Allen taught himself how to play the Western drum kit, while working a day job at Nigerian National Radio. While working with several highlife bands, he met Fela Kuti, who recruited him for the group that would become Africa 70, perhaps the most innovative and successful African band of its time. Kuti had visited the United States. When he heard James Brown and His Famous Flames, he recognized the African roots of funk, soul and R&B. He decided to add those American elements to the music he was composing for Africa 70. Allen’s drumming was the backbone of the band and helped make them an international sensation.
Artist: Tony Allen
Album: There Is No End
Label: Blue Note Records
★★★★ (4/5 stars)
After playing with Kuti for 11 years, and cutting more than 30 albums with Africa 70, he left to start his own band. Later on, he moved to Paris where he worked with King Sunny Adé, Ray Lema and Manu Dibango. He continued to expand his horizons, fusing his Afrobeat grooves with rap, dub reggae and electronic beats. In the years since, he cut almost two-dozen albums, while contributing his chops to projects by a diverse range of artists: Baaba Maal, Paul Simon, Charlotte Gainsbroug, Zap Mama, Oumou Sangaré, Hugh Masekela and Gorillaz (in addition to two other Damon Albarn-led supergroups in The Good, The Bad & The Queen and Rocketjuice and the Moon).
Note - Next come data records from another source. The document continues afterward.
Lemma getitem_last {A : Type} (l : list A) :
  getitem l (-1) = match last l with Some x => Return x | None => Raise IndexError end.
Proof.
  destruct l as [|x l] using rev_ind; [reflexivity|].
  rewrite last_snoc. unfold getitem. rewrite length_app. simpl length.
  change (-1 <? 0) with true. cbv iota.
  destruct (Z.leb_spec 0 (Z.of_nat (length l + 1) + -1)); [|lia].
  destruct (Z.ltb_spec (Z.of_nat (length l + 1) + -1) (Z.of_nat (length l + 1))); [|lia].
  simpl. replace (Z.to_nat (Z.of_nat (length l + 1) + -1)) with (length l) by lia.
  by rewrite list_lookup_middle.
Qed.

(** [determine_final_height], without its exceptions. *)
Lemma determine_final_height_fit (masks : list (list bool)) :
  determine_final_height masks
  = match last masks with
    | Some last_mask =>
        if forallb (rows_fit (length last_mask)) masks
        then Return (shared_mask (length last_mask) masks,
                     count (shared_mask (length last_mask) masks) true)
        else Raise IndexError
    | None => Raise IndexError
    end.
Proof.
  unfold determine_final_height. rewrite getitem_last.
  destruct (last masks) as [last_mask|]; [|reflexivity]. simpl.
  rewrite masks_loop_fit, length_replicate.
  destruct (forallb _ masks); reflexivity.
Qed.

Lemma near_set (mask : list bool) (j : nat) :
  (j < length mask)%nat →
  near mask j = true ↔
  ∃ i, mask !! i = Some true ∧ (i = j ∨ (i + 1)%nat = j ∨ i = (j + 1)%nat).
Proof.
  intros Hj. split.
  - unfold near. intros Hnear.
    apply orb_true_iff in Hnear as [Hnear|Hbelow];
      [apply orb_true_iff in Hnear as [Hhere|Habove]|].
    + exists j. destruct (mask !! j) as [[]|] eqn:Hset; try discriminate. auto.
    + destruct (mask !! Z.to_nat (Z.max (Z.of_nat j - 1) 0)) as [[]|] eqn:Hset;
        try discriminate.
      eexists. split; [exact Hset|]. lia.
    + destruct (mask !! Z.to_nat (Z.min (Z.of_nat j + 1) (Z.of_nat (length mask) - 1)))
        as [[]|] eqn:Hset; try discriminate.
      eexists. split; [exact Hset|]. lia.
  - intros (i & Hi & Hnext). apply (near_of_set mask i j Hi).
    apply lookup_lt_Some in Hi. lia.
Qed.

Lemma rows_fit_spec (n : nat) (mask : list bool) :
  rows_fit n mask = true ↔
  ∀ j, (j < length mask)%nat → near mask j = true → (j < n)%nat.
Proof.
  unfold rows_fit. rewrite forallb_forall. split.
  - intros Hfit j Hj Hnear. specialize (Hfit j).
    rewrite Hnear in Hfit. simpl in Hfit. apply Nat.ltb_lt, Hfit, in_seq. lia.
  - intros Hfit j Hin. apply in_seq in Hin.
    destruct (near mask j) eqn:Hnear; [|reflexivity]. simpl.
    apply Nat.ltb_lt, Hfit; [lia|exact Hnear].
Qed.

Lemma lookup_fold_mark_mask_any (masks : list (list bool)) :
  ∀ (total_mask : list bool) (j : nat) (b : bool),
    total_mask !! j = Some b →
    fold_left mark_mask masks total_mask !! j
    = Some (b || existsb (λ mask, bool_decide (j < length mask)%nat && near mask j) masks).
Proof.
  induction masks as [|mask masks IH]; intros total_mask j b Hj; simpl.
  - by rewrite orb_false_r.
  - rewrite (IH _ j (b || (bool_decide (j < length mask)%nat && near mask j))).
    + by rewrite orb_assoc.
    + unfold mark_mask. rewrite (lookup_fold_mark_row _ _ _ _ _ _ Hj).
      do 3 f_equal. apply bool_decide_ext. lia.
Qed.

(** X5 (the rows that are kept): when no mask is longer than the last one,
    [determine_final_height] returns a shared mask as long as the last
    mask, and row [j] is set in it exactly when some mask has row [j] and
    has a row set at [j] or next to it: no row is kept without ink on it or
    beside it. *)
Theorem X5_kept_rows_are_near_ink (masks : list (list bool)) (last_mask : list bool) :
  last masks = Some last_mask →
  Forall (λ mask, (length mask ≤ length last_mask)%nat) masks →
  ∃ total_mask actual_height,
    determine_final_height masks = Return (total_mask, actual_height)
    ∧ length total_mask = length last_mask
    ∧ ∀ j,
        total_mask !! j = Some true ↔
        ∃ mask i,
          mask ∈ masks ∧ (j < length mask)%nat ∧ mask !! i = Some true
          ∧ (i = j ∨ (i + 1)%nat = j ∨ i = (j + 1)%nat).
Proof.
  intros Hlast Hshort. rewrite determine_final_height_fit, Hlast.
  assert (forallb (rows_fit (length last_mask)) masks = true) as ->.
  { apply forallb_forall. intros mask Hin. apply rows_fit_spec. intros j Hj _.
    rewrite Forall_forall in Hshort. apply list_elem_of_In in Hin.
    specialize (Hshort mask Hin). simpl in Hshort. lia. }
  eexists _, _. split; [reflexivity|]. split; [apply length_shared_mask|].
  intros j. unfold shared_mask. split.
  - intros Hset. pose proof (lookup_lt_Some _ _ _ Hset) as Hj.
    rewrite length_fold_mark_mask, length_replicate in Hj.
    rewrite (lookup_fold_mark_mask_any masks _ j false) in Hset
      by (by apply lookup_replicate_2).
    injection Hset as Hset. simpl in Hset.
    apply existsb_exists in Hset as (mask & Hin & Hnear).
    apply andb_true_iff in Hnear as [Hrow Hnear]. apply bool_decide_eq_true in Hrow.
    apply near_set in Hnear as (i & Hi & Hnext); [|exact Hrow].
    exists mask, i. split; [by apply list_elem_of_In|]. auto.
  - intros (mask & i & Hin & Hrow & Hi & Hnext).
    assert (j < length last_mask)%nat as Hj.
    { rewrite Forall_forall in Hshort. specialize (Hshort mask Hin). simpl in Hshort. lia. }
    rewrite (lookup_fold_mark_mask_any masks _ j false) by (by apply lookup_replicate_2).
    f_equal. simpl. apply existsb_exists. exists mask.
    split; [by apply list_elem_of_In|].
    apply andb_true_iff. split; [by apply bool_decide_eq_true|].
    apply near_set; [exact Hrow|]. eauto.
Qed.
Allen began working on There Is No End, his last recorded work, in 2019. His intent was to collaborate with the current generation of rappers, helping them find an outlet for their voices. His idea was to create another hybrid – a blend of Afrobeat and hip-hop. He composed the rhythm tracks for the album with the help of his co-producers, Vincent Taeger and Vincent Taurelle.
These 14 tracks feature a wide rage of known and up and coming artists, ornamenting Allen’s inventive rhythmic tracks with lyrics that dance around, and in and out of his relentless grooves. London based Kenyan rapper, Nah Eeto is a model, videographer, singer and rapper. Her lyrics on “Mau Mau,” reference the 1952 uprising against British colonial rulers, with an instantly memorable refrain. It’s also a put down of an overly aggressive suitor, driven by a propulsive bass line. “Crushed Grapes” features South Carolina’s Lord Jah-Monte Ogbon, turning in a performance that was improvised in the studio over a slow, ambient pulse. British rapper Skepta and Nigerian poet Ben Okri share the vocals on “Cosmosis.” Okri talks about the fragility of human existence and surviving the unspoken war between rich and poor, black and white, spirituality and sensuality. Skepta chimes in with a rap describing a woman who gave him the courage to accept himself, despite his limitations.
“One in a Million” rides an Afrobeat rhythm that harks back to Allen’s work with Fela Kuti. Lava La Rue, a rapper based in West London, sings Allen’s praises, alternating between breathy vocals and a confessional autobiographical flow.
The 12 guests on the album, including such prominent names as Koreatown Oddity, Sampa The Great and Danny Brown, slip seamlessly into Allen’s percolating rhythms, fulfilling his dream for an innovative blend of rap and Afrobeat. Allen passed away last April, but the rhythms he created will have people dancing for ages to come.